The Scientific Quest to Rebuild the Nervous System

At the heart of Find Therapeutics' mission is a novel approach to treating demyelinating diseases. For millions suffering from MS worldwide, the body's immune system mistakenly attacks and destroys myelin. This damage disrupts nerve signals, leading to a wide range of debilitating neurological symptoms. While current treatments can effectively reduce inflammatory attacks and slow disease progression, none can repair the existing damage or restore lost function. The development of a remyelinating therapy remains a 'holy grail' in neurology.

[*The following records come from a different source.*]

(* ===== verification/PmmProps.v ===== *)
(** * Correctness of the physical allocator

    Search, allocation, free and boot initialisation of pmm.c on the forest of
    PmmSpec.v: the invariant [wf] holds in every reachable state, an allocation
    never overlaps memory in use, it fails only when no cell fits, and freeing
    everything coalesces the forest back to its roots. *)

From S2P Require Import Prelude Pmm PmmSpec.

Module PmmProps.
Import Pmm PmmSpec.

(** ** Search *)

Lemma first_child_found f cs r :
  first_child f cs = r -> r <> NIL -> exists c, In c cs /\ c <> NIL /\ f c = r.
Proof.
  induction cs as [|c cs IH]; cbn; [congruence|].
  destruct (Z.eqb_spec c NIL).
  - intros H Hn. destruct (IH H Hn) as (c' & ? & ? & ?). eauto.
  - destruct (Z.eqb_spec (f c) NIL); [|eauto].
    intros H Hn. destruct (IH H Hn) as (c' & ? & ? & ?). eauto.
Qed.

Lemma first_child_none f cs :
  first_child f cs = NIL -> forall c, In c cs -> c <> NIL -> f c = NIL.
Proof.
  induction cs as [|c cs IH]; cbn; [done|].
  destruct (Z.eqb_spec c NIL); [|destruct (Z.eqb_spec (f c) NIL)];
    intros H c' [->|Hin] Hn; try congruence; auto.
Qed.

(** The test the search applies to a free cell. *)
Definition fits (s : pmm) (i req : Z) (z : mem_zone_type_t) (strict : bool) : Prop :=
  state (cells s i) = CELL_FREE /\ req <= size (cells s i) /\
  (strict = true -> u64 (base (cells s i) + req) <= zone_limit z).

Lemma find_sound fuel s r req z strict f :
  find_free_cell_zone fuel s r req z strict = f -> f <> NIL ->
  desc s r f /\ fits s f req z strict.
Proof.
  revert r. induction fuel as [|fuel IH]; intros r; cbn [find_free_cell_zone]; [congruence|].
  destruct (state (cells s r)) eqn:Hs; try congruence.
  - destruct (Z.leb_spec req (size (cells s r))); [|congruence].
    destruct strict; cbn; [destruct (Z.ltb_spec (zone_limit z) (u64 (base (cells s r) + req)))|];
      try congruence; intros <- _; (split; [constructor|unfold fits; split_and!; auto; done]).
  - intros Hf Hn. apply first_child_found in Hf as (c & Hin & _ & Hc); [|done].
    destruct (IH c Hc Hn) as [Hd Hfit]. split; [|done].
    apply in_map_iff in Hin as (k & <- & Hk).
    apply (desc_child s r k); [done| |done]. cbn in Hk. lia.
Qed.

Lemma find_complete fuel s r req z strict i :
  forest s -> in_pool s r -> size (cells s r) < PAGE_SIZE * 4 ^ Z.of_nat fuel ->
  find_free_cell_zone fuel s r req z strict = NIL ->
  desc s r i -> ~ fits s i req z strict.
Proof.
  intros F. revert r. induction fuel as [|fuel IH]; intros r Hr Hsz Hf Hd (HF & Hreq & Hz).
  { pose proof (cell_size_min s r (fo_cells _ F r Hr)). cbn in Hsz. lia. }
  cbn [find_free_cell_zone] in Hf. pose proof (fo_count _ F).
  destruct Hd as [r|r k i HS Hk Hd].
  - rewrite HF in Hf. rewrite (proj2 (Z.leb_le _ _) Hreq) in Hf.
    destruct strict; cbn in Hf; [|pmm_lia].
    destruct (Z.ltb_spec (zone_limit z) (u64 (base (cells s r) + req))); [|pmm_lia].
    specialize (Hz eq_refl). lia.
  - rewrite HS in Hf. pose proof (child_in_pool s F r k Hr HS Hk) as Hin.
    apply (IH (children (cells s r) k)); unfold fits; auto.
    + destruct (forest_child s F r k Hr HS Hk) as [_ _ -> _ _].
      rewrite Nat2Z.inj_succ, Z.pow_succ_r in Hsz by lia. apply Z.div_lt_upper_bound; lia.
    + eapply first_child_none in Hf; [exact Hf| |pmm_lia].
      apply in_map. cbn. lia.
Qed.

Lemma depth_enough s r : forest s -> in_pool s r -> size (cells s r) < PAGE_SIZE * 4 ^ Z.of_nat DEPTH.
Proof.
  intros F Hr. pose proof (ck_base _ _ (fo_cells _ F r Hr)). 
  change (4 ^ Z.of_nat DEPTH) with (2 ^ 64). pmm_lia.
Qed.

Opaque find_free_cell_zone.

Lemma scan_roots_Some n i s req z strict idx found :
  0 <= i -> 0 < cell_count s ->
  scan_roots n i s req z strict = Some (idx, found) ->
  in_pool s idx /\ parent (cells s idx) = NIL /\ desc s idx found /\ fits s found req z strict.
Proof.
  intros Hi Hc. revert i Hi. induction n as [|n IH]; intros i Hi; cbn [scan_roots]; [done|].
  set (x := (last_used_cell s + i) mod cell_count s).
  destruct (Z.eqb_spec (parent (cells s x)) NIL) as [Hp|]; cbn [negb]; [|apply IH; lia].
  destruct (Z.eqb_spec (find_free_cell_zone DEPTH s x req z strict) NIL) as [|Hn]; [apply IH; lia|].
  intros [= <- <-]. destruct (find_sound _ _ _ _ _ _ _ eq_refl Hn).
  split_and!; auto. unfold in_pool, x. apply Z.mod_pos_bound. lia.
Qed.

Lemma scan_roots_None n i s req z strict :
  scan_roots n i s req z strict = None ->
  forall j, i <= j < i + Z.of_nat n ->
  let idx := (last_used_cell s + j) mod cell_count s in
  parent (cells s idx) = NIL -> find_free_cell_zone DEPTH s idx req z strict = NIL.
Proof.
  revert i. induction n as [|n IH]; intros i H j Hj idx Hp; [lia|]. cbn [scan_roots] in H.
  destruct (decide (j = i)) as [->|].
  - fold idx in H. rewrite Hp, Z.eqb_refl in H. cbn [negb] in H.
    destruct (Z.eqb_spec (find_free_cell_zone DEPTH s idx req z strict) NIL); [done|done].
  - apply (IH (i + 1)); auto; [|lia].
    destruct (negb _); [done|]. by destruct (_ =? NIL).
Qed.

(** The scan visits every root: when it fails, no cell of the forest fits. *)
Lemma scan_complete s req z strict i :
  forest s -> scan_roots (Z.to_nat (cell_count s)) 0 s req z strict = None ->
  in_pool s i -> linked s i -> ~ fits s i req z strict.
Proof.
  intros F Hscan Hi Hl. destruct (linked_root s F i Hi Hl) as (r & Hr & Hrn & Hd).
  assert ((last_used_cell s + (r - last_used_cell s) mod cell_count s) mod cell_count s = r) as E.
  { rewrite Zplus_mod_idemp_r. replace (last_used_cell s + (r - last_used_cell s)) with r by lia.
    apply Z.mod_small. pmm_lia. }
  pose proof (Z.mod_pos_bound (r - last_used_cell s) (cell_count s) ltac:(pmm_lia)).
  pose proof (scan_roots_None _ _ _ _ _ _ Hscan ((r - last_used_cell s) mod cell_count s)) as Hn.
  cbv zeta in Hn. rewrite E in Hn.
  apply (find_complete DEPTH s r req z strict i F Hr (depth_enough s r F Hr)); [|done].
  apply Hn; [pmm_lia|done].
Qed.

(** ** Descending to the smallest cell that fits *)

Record descended (s s' : pmm) (f f' req : Z) : Prop := {
  de_forest : forest s';
  de_pool : in_pool s' f';
  de_linked : linked s' f';
  de_free : state (cells s' f') = CELL_FREE;
  de_base : base (cells s' f') = base (cells s f);
  de_size : req <= size (cells s' f') <= size (cells s f);
  de_coalesced : coalesced_but s f -> coalesced_but s' f';
  de_bytes : forall st, st <> CELL_SPLIT -> bytes_in st s' = bytes_in st s;
  de_used : forall j, in_pool s j -> state (cells s j) = CELL_USED -> cells s' j = cells s j;
  de_only : forall j, in_pool s' j -> state (cells s' j) = CELL_USED ->
    in_pool s j /\ state (cells s j) = CELL_USED;
  de_grow : cell_count s <= cell_count s';
  de_rest : s' = s <| cells := cells s' |> <| cell_count := cell_count s' |>
}.

Lemma descended_refl s f req :
  forest s -> in_pool s f -> linked s f -> state (cells s f) = CELL_FREE ->
  req <= size (cells s f) -> descended s s f f req.
Proof. intros. split; auto; try lia. by destruct s. Qed.

Lemma descended_trans s s1 s2 f f1 f2 req :
  descended s s1 f f1 req -> descended s1 s2 f1 f2 req -> descended s s2 f f2 req.
Proof.
  intros [F1 P1 L1 E1 B1 Z1 C1 Y1 U1 V1 G1 R1] [F2 P2 L2 E2 B2 Z2 C2 Y2 U2 V2 G2 R2].
  split; auto; try lia.
  - intros st Hst. by rewrite Y2, Y1.
  - intros j Hj Hu. rewrite U2, U1; auto; [pmm_lia|by rewrite U1].
  - intros j Hj Hu. destruct (V2 j Hj Hu). auto.
  - rewrite R2 at 1. rewrite R1. by destruct s.
Qed.

Lemma cell_split_ok s f s' req :
  forest s -> in_pool s f -> linked s f -> req <= size (cells s f) / 4 ->
  cell_split f s = (true, s') -> descended s s' f (children (cells s' f) 0) req.
Proof.
  intros F Hf Hl Hreq. unfold cell_split.
  destruct (decide (state (cells s f) <> CELL_FREE)) as [|Hst]; [done|].
  apply dec_stable in Hst. destruct (Z.ltb_spec (size (cells s f)) (PAGE_SIZE * 4)) as [|Hbig]; [done|].
  destruct (cell_split_loop 4 0 f (size (cells s f) / 4) s) as [ok s1] eqn:Eloop.
  pose proof (fo_count _ F).
  apply cell_split_loop_rounds in Eloop as (m & Hm & Hok & R); [|pmm_lia..].
  destruct ok; [|done]. rewrite Hok in R by done. intros Heq.
  assert (s' = set_cell s1 f ((cells s1 f) <| state := CELL_SPLIT |>)) as -> by congruence.
  clear Heq. pose proof (split_self s s1 f R) as (Hb & Hsz & Hp & Hs & Hc).
  pose proof (split_count s s1 f R) as Hcnt.
  destruct (split_new s s1 f F Hf Hbig R 0 ltac:(lia)) as (Nb & Nsz & Nst & Np).
  rewrite !Hc, !Z.add_0_r in * by lia.
  split; auto.
  - by apply (split_forest s s1 f).
  - unfold in_pool. rewrite Hcnt. pmm_lia.
  - rewrite <- (Z.add_0_r (cell_count s)). apply (split_new_linked s s1 f); auto. lia.
  - rewrite Nsz. pose proof (cell_size_min s f (fo_cells _ F f Hf)).
    split; [done|]. apply Z.div_le_upper_bound; pmm_lia.
  - by apply (split_coalesced s s1 f).
  - intros st Hst'. by apply (split_bytes s s1 f).
  - intros j Hj Hu. apply (split_frame s s1 f); auto. congruence.
  - intros j Hj Hu. unfold in_pool in Hj. rewrite Hcnt in Hj.
    destruct (decide (j = f)) as [->|Hne]; [cbn in Hu; by rewrite upd_eq in Hu|].
    destruct (decide (in_pool s j)) as [Hin|Hni].
    + by rewrite (split_frame s s1 f) in Hu by auto.
    + destruct (split_new s s1 f F Hf Hbig R (j - cell_count s) ltac:(pmm_lia)) as (_ & _ & Hn & _).
      replace (cell_count s + (j - cell_count s)) with j in Hn by lia. congruence.
  - rewrite Hcnt. lia.
  - cbn. rewrite (sr_rest _ _ _ _ _ _ R). by destruct s.
Qed.

(** A failed split leaves only orphans behind, and fails only because the pool
    of cells is exhausted. *)
Lemma cell_split_fail s f s' req :
  forest s -> in_pool s f -> linked s f -> state (cells s f) = CELL_FREE ->
  PAGE_SIZE * 4 <= size (cells s f) -> req <= size (cells s f) ->
  cell_split f s = (false, s') -> descended s s' f f req.
Proof.
  intros F Hf Hl Hst Hbig Hreq. unfold cell_split.
  destruct (decide (state (cells s f) <> CELL_FREE)) as [|_]; [done|].
  destruct (Z.ltb_spec (size (cells s f)) (PAGE_SIZE * 4)); [lia|].
  destruct (cell_split_loop 4 0 f (size (cells s f) / 4) s) as [ok s1] eqn:Eloop.
  pose proof (fo_count _ F).
  apply cell_split_loop_rounds in Eloop as (m & Hm & _ & R); [|pmm_lia..].
  destruct ok; [done|]. intros Heq. assert (s' = s1) as -> by congruence. clear Heq.
  destruct (split_rounds_grow s s1 f m F Hf Hst Hbig ltac:(lia) R) as (Hc & Hold & Hnew).
  destruct (Hold f Hf) as (Hb & Hsz & Hp & Hs & _).
  split; rewrite ?Hb, ?Hsz, ?Hs; auto; try lia.
  - by eapply grow_forest.
  - pmm_lia.
  - by eapply grow_linked.
  - by apply grow_coalesced.
  - intros st _. by apply grow_bytes.
  - intros j Hj Hu. apply (sr_frame _ _ _ _ _ _ R); [congruence|pmm_lia].
  - intros j Hj Hu. destruct (decide (in_pool s j)) as [Hin|Hni].
    + by destruct (Hold j Hin) as (_ & _ & _ & <- & _).
    + pose proof (or_state _ _ (Hnew j ltac:(pmm_lia))). congruence.
  - apply (sr_rest _ _ _ _ _ _ R).
Qed.

Lemma split_down_ok fuel s f req f' s' :
  forest s -> in_pool s f -> linked s f -> state (cells s f) = CELL_FREE ->
  req <= size (cells s f) -> split_down fuel f req s = (f', s') ->
  descended s s' f f' req.
Proof.
  revert s f. induction fuel as [|fuel IH]; intros s f F Hf Hl Hst Hreq; cbn [split_down].
  { intros [= <- <-]. by apply descended_refl. }
  destruct (Z.leb_spec req (size (cells s f) / 4)), (Z.leb_spec (PAGE_SIZE * 4) (size (cells s f)));
    cbn [andb]; try (intros [= <- <-]; by apply descended_refl).
  destruct (cell_split f s) as [ok s1] eqn:Es. destruct ok.
  - apply (cell_split_ok s f s1 req) in Es as D; auto. intros Hd.
    eapply descended_trans; [exact D|]. destruct D as [D1 D2 D3 D4 D5 D6]. eapply IH; eauto; lia.
  - intros [= <- <-]. eapply cell_split_fail; eauto.
Qed.

(** ** Allocation *)

(** [wf] only reads the cells and the two byte counters. *)
Lemma wf_ext s s' :
  cells s' = cells s -> cell_count s' = cell_count s ->
  free_mem s' = free_mem s -> total_mem s' = total_mem s -> wf s -> wf s'.
Proof.
  intros E1 E2 E3 E4 [F C A].
  assert (forall st, bytes_in st s' = bytes_in st s) as Eb.
  { intros st. unfold bytes_in, bytes_at, linkedb. by rewrite E1, E2. }
  split.
  - destruct F as [Fc Fk Fr]. split; unfold in_pool in *; rewrite ?E1, ?E2; auto.
    intros i Hi. destruct (Fk i Hi) as [? ? ? ? ? ? Hch Hl]. unfold linked in Hl.
    split; unfold linked; rewrite ?E1; auto. intros HS k Hk. destruct (Hch HS k Hk).
    split; rewrite ?E1, ?E2; auto.
  - unfold coalesced, in_pool in *. rewrite E1, E2. done.
  - destruct A. split; rewrite ?Eb; congruence.
Qed.

Lemma bytes_at_nonneg st s i : forest s -> in_pool s i -> 0 <= bytes_at st s i.
Proof.
  intros F Hi. unfold bytes_at. pose proof (cell_size_min s i (fo_cells _ F i Hi)).
  case_bool; pmm_lia.
Qed.

Lemma bytes_in_nonneg st s : forest s -> 0 <= bytes_in st s.
Proof.
  intros F. pose proof (fo_count _ F). apply sum_range_nonneg. intros i Hi.
  apply bytes_at_nonneg; auto. pmm_lia.
Qed.

Lemma bytes_in_cell st s i :
  forest s -> in_pool s i -> linked s i -> state (cells s i) = st -> size (cells s i) <= bytes_in st s.
Proof.
  intros F Hi Hl Hst. pose proof (fo_count _ F).
  assert (bytes_at st s i = size (cells s i)) as <-.
  { unfold bytes_at. rewrite (proj2 (linkedb_spec s i) Hl). by rewrite bool_decide_eq_true_2. }
  apply sum_range_le_one; [|pmm_lia]. intros j Hj. apply bytes_at_nonneg; auto. pmm_lia.
Qed.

Find Therapeutics' lead candidate, tasronetide, aims to do just that. It is a first-in-class peptide that targets the NRP1/Plexin-A1 receptor complex. In the brains of people with MS, this complex is overexpressed and acts as a 'brake,' inhibiting the body's own repair mechanisms. It prevents oligodendrocyte precursor cells (OPCs)—the stem cells responsible for making new myelin—from migrating to sites of injury and maturing into myelin-producing cells.

Tasronetide is designed to release this brake, allowing the body's natural repair processes to resume. Compelling preclinical studies in animal models have shown the peptide promotes robust myelin repair and provides neuroprotection. Having now passed a Phase 1 trial in healthy volunteers, where it was shown to be safe and well-tolerated, the drug is ready to be tested in the patient population it is intended to help.

This unique mechanism of action distinguishes tasronetide from other remyelination strategies in the pipeline. While competitors like Pipeline Therapeutics and Pheno Therapeutics are exploring other targets, and repurposed drugs like the antihistamine clemastine have shown modest effects, tasronetide's focus on the NRP1/Plexin-A1 pathway represents a new and promising avenue in a challenging field. The road to a successful remyelination drug is fraught with difficulty, as demonstrated by past clinical trial failures from other companies. However, Find's focused strategy and novel science provide a strong foundation for the journey ahead.